Count, in the entries below, the lines in which "pathname" occurs. Give the number, nothing more.

Top of EXTRACTED ENTRIES

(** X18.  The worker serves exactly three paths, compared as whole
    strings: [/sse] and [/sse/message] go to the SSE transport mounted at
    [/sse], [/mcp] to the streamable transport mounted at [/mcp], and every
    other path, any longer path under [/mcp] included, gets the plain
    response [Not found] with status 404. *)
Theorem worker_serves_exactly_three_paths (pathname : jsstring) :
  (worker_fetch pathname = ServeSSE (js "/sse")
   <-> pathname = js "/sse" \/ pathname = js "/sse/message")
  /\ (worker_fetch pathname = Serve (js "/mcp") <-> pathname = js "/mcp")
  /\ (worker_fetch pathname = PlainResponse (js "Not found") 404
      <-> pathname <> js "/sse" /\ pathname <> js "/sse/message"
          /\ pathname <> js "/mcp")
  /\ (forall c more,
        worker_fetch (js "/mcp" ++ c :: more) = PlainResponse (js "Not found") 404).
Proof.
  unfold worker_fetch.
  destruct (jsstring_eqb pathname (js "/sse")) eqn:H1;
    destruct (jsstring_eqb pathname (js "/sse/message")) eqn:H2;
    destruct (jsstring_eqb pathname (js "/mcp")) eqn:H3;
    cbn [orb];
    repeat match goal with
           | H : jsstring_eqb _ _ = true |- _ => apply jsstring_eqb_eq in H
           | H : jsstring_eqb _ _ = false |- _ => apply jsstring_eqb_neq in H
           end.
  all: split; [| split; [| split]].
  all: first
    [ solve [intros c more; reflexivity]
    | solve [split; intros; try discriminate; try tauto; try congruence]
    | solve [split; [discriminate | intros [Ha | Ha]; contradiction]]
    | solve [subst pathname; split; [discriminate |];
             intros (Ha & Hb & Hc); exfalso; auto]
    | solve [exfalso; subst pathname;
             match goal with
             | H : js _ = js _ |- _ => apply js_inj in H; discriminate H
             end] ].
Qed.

Bottom of EXTRACTED ENTRIES
Top of EXTRACTED ENTRIES

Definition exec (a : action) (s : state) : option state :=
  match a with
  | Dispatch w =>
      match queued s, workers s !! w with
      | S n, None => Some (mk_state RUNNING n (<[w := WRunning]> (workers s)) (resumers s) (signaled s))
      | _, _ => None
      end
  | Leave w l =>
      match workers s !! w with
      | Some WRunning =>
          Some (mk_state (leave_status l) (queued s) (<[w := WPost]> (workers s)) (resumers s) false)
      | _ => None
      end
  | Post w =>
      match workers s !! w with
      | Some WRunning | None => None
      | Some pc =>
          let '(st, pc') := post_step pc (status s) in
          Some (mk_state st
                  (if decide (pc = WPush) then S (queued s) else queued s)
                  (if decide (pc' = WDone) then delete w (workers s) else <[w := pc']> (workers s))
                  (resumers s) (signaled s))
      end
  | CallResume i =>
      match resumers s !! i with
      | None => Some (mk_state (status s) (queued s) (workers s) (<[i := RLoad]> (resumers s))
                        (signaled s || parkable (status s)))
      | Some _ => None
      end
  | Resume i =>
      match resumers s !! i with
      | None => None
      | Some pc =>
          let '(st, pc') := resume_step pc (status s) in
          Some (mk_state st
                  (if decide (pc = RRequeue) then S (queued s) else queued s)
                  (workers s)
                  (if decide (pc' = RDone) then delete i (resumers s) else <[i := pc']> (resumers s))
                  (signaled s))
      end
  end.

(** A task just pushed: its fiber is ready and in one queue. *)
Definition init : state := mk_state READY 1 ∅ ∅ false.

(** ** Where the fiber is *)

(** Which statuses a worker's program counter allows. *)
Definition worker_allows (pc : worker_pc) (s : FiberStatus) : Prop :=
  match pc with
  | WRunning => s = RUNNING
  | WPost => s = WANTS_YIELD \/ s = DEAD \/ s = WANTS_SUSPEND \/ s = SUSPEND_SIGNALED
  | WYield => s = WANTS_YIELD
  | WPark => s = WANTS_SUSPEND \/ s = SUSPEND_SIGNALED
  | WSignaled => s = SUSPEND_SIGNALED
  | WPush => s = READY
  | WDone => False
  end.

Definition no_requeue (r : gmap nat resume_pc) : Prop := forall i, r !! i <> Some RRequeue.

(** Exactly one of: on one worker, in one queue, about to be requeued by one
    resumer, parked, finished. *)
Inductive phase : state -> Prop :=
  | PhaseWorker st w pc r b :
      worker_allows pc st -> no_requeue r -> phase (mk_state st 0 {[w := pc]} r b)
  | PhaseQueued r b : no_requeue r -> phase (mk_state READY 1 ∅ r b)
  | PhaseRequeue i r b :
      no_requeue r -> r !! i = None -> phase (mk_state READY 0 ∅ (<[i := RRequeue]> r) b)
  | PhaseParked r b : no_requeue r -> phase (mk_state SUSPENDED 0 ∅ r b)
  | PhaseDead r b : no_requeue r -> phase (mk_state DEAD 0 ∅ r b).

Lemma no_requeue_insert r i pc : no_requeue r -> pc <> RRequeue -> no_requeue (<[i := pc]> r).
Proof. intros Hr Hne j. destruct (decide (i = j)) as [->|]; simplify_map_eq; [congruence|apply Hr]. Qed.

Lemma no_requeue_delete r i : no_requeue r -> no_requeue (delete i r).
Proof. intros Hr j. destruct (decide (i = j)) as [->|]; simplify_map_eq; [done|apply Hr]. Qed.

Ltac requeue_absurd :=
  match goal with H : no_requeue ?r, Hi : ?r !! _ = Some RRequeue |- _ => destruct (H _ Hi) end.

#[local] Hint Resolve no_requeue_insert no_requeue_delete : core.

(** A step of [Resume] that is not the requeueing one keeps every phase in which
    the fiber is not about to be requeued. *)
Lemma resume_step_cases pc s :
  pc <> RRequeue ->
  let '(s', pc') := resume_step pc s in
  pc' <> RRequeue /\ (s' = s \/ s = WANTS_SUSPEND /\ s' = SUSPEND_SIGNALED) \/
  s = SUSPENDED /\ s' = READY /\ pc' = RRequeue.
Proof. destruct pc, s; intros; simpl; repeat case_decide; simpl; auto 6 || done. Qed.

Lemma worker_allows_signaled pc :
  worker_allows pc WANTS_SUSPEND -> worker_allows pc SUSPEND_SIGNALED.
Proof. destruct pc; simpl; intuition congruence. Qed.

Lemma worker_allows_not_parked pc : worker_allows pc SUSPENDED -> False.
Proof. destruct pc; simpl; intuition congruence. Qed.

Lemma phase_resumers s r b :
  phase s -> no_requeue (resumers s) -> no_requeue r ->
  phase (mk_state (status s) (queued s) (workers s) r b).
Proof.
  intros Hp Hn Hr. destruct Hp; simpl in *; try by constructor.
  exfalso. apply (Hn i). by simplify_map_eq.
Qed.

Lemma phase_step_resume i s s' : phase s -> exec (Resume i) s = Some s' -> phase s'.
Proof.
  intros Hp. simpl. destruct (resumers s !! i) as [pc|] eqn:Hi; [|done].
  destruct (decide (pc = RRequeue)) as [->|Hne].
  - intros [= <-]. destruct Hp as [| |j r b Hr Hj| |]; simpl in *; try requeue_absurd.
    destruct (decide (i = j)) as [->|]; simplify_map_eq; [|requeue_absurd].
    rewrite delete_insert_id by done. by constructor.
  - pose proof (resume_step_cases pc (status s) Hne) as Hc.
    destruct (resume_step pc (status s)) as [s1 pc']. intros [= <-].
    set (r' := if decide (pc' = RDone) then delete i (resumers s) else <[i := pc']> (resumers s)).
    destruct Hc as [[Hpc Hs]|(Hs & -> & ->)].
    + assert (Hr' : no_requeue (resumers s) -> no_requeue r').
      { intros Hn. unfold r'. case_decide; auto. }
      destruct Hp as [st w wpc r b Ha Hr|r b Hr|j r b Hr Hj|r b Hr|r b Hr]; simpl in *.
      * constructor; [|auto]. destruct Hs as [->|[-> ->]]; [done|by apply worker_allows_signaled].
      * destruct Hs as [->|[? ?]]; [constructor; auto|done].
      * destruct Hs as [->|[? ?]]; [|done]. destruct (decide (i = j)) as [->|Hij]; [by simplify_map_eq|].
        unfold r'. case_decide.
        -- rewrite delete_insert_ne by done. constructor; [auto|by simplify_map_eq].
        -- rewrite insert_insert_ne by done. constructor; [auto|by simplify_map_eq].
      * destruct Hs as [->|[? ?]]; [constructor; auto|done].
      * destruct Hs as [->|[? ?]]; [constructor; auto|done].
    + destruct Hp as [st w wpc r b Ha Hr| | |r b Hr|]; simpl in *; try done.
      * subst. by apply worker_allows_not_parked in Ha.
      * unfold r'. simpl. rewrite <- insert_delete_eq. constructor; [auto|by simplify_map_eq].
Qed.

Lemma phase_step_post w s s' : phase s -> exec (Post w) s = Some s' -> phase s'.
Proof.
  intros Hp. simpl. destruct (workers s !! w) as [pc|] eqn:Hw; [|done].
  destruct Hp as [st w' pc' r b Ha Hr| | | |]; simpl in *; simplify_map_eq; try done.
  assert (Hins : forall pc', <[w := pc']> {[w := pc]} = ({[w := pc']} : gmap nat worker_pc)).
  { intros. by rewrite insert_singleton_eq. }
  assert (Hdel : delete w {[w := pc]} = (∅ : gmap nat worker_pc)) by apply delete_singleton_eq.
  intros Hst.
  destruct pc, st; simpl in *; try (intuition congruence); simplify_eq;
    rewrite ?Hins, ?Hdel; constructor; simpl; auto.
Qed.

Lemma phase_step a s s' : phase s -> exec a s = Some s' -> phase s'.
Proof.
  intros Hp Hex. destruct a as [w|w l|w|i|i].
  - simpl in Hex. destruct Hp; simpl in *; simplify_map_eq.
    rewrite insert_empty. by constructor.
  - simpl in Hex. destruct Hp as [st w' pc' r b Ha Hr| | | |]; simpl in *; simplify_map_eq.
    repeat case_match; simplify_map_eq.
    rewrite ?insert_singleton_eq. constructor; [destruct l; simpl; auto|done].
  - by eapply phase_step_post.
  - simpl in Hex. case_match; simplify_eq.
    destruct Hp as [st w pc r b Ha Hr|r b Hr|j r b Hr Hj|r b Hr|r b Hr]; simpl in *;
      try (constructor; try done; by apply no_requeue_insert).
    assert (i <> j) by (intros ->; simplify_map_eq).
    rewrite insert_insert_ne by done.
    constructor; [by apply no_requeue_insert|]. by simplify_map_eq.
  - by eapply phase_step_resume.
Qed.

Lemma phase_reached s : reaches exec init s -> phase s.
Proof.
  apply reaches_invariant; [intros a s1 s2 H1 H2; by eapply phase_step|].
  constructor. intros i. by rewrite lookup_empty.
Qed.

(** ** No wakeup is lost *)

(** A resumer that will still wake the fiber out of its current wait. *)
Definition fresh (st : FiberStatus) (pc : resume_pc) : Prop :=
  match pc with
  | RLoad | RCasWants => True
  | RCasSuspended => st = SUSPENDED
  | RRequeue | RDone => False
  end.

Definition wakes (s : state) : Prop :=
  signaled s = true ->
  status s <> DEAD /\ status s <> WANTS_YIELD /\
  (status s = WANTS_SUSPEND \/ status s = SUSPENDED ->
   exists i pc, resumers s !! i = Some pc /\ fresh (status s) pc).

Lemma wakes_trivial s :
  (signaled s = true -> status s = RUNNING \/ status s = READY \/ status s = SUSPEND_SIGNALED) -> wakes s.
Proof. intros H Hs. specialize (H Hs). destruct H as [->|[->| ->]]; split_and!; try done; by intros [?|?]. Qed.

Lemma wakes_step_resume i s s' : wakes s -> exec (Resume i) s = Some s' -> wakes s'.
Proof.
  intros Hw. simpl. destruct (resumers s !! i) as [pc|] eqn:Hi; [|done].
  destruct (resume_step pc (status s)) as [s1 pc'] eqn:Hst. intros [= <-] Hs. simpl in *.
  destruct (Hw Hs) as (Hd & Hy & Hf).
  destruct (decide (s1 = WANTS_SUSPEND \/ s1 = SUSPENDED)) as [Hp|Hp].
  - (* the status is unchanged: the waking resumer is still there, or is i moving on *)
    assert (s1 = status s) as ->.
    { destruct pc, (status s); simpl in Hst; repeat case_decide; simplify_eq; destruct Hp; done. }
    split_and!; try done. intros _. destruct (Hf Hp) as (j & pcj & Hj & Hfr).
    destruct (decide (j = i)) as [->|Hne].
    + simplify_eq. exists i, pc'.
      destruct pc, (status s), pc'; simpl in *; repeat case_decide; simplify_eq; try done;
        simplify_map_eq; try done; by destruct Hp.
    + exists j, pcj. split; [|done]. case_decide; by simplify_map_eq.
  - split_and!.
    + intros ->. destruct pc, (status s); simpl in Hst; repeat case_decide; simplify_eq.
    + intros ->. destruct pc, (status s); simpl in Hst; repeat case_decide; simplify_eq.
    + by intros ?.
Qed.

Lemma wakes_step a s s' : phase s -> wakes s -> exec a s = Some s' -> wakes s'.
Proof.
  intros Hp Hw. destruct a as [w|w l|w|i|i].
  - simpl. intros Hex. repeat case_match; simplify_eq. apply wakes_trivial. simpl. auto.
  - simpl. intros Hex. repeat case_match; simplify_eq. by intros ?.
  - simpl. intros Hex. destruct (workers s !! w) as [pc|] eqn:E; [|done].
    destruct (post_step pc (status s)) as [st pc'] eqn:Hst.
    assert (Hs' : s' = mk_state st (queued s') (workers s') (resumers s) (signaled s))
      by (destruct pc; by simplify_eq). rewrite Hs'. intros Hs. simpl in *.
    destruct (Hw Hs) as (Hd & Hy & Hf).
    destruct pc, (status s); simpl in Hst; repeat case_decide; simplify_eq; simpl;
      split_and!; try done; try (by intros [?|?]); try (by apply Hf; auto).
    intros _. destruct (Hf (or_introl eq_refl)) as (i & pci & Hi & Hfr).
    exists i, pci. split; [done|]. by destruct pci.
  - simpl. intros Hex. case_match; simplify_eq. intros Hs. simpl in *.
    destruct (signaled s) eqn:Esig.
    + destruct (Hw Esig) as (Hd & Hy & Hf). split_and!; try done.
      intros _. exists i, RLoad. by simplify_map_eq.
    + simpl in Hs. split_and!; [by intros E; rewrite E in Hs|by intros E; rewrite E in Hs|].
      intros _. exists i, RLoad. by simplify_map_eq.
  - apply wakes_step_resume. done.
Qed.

Bottom of EXTRACTED ENTRIES

_OUTPUT OF THE EXERCISE:_ 12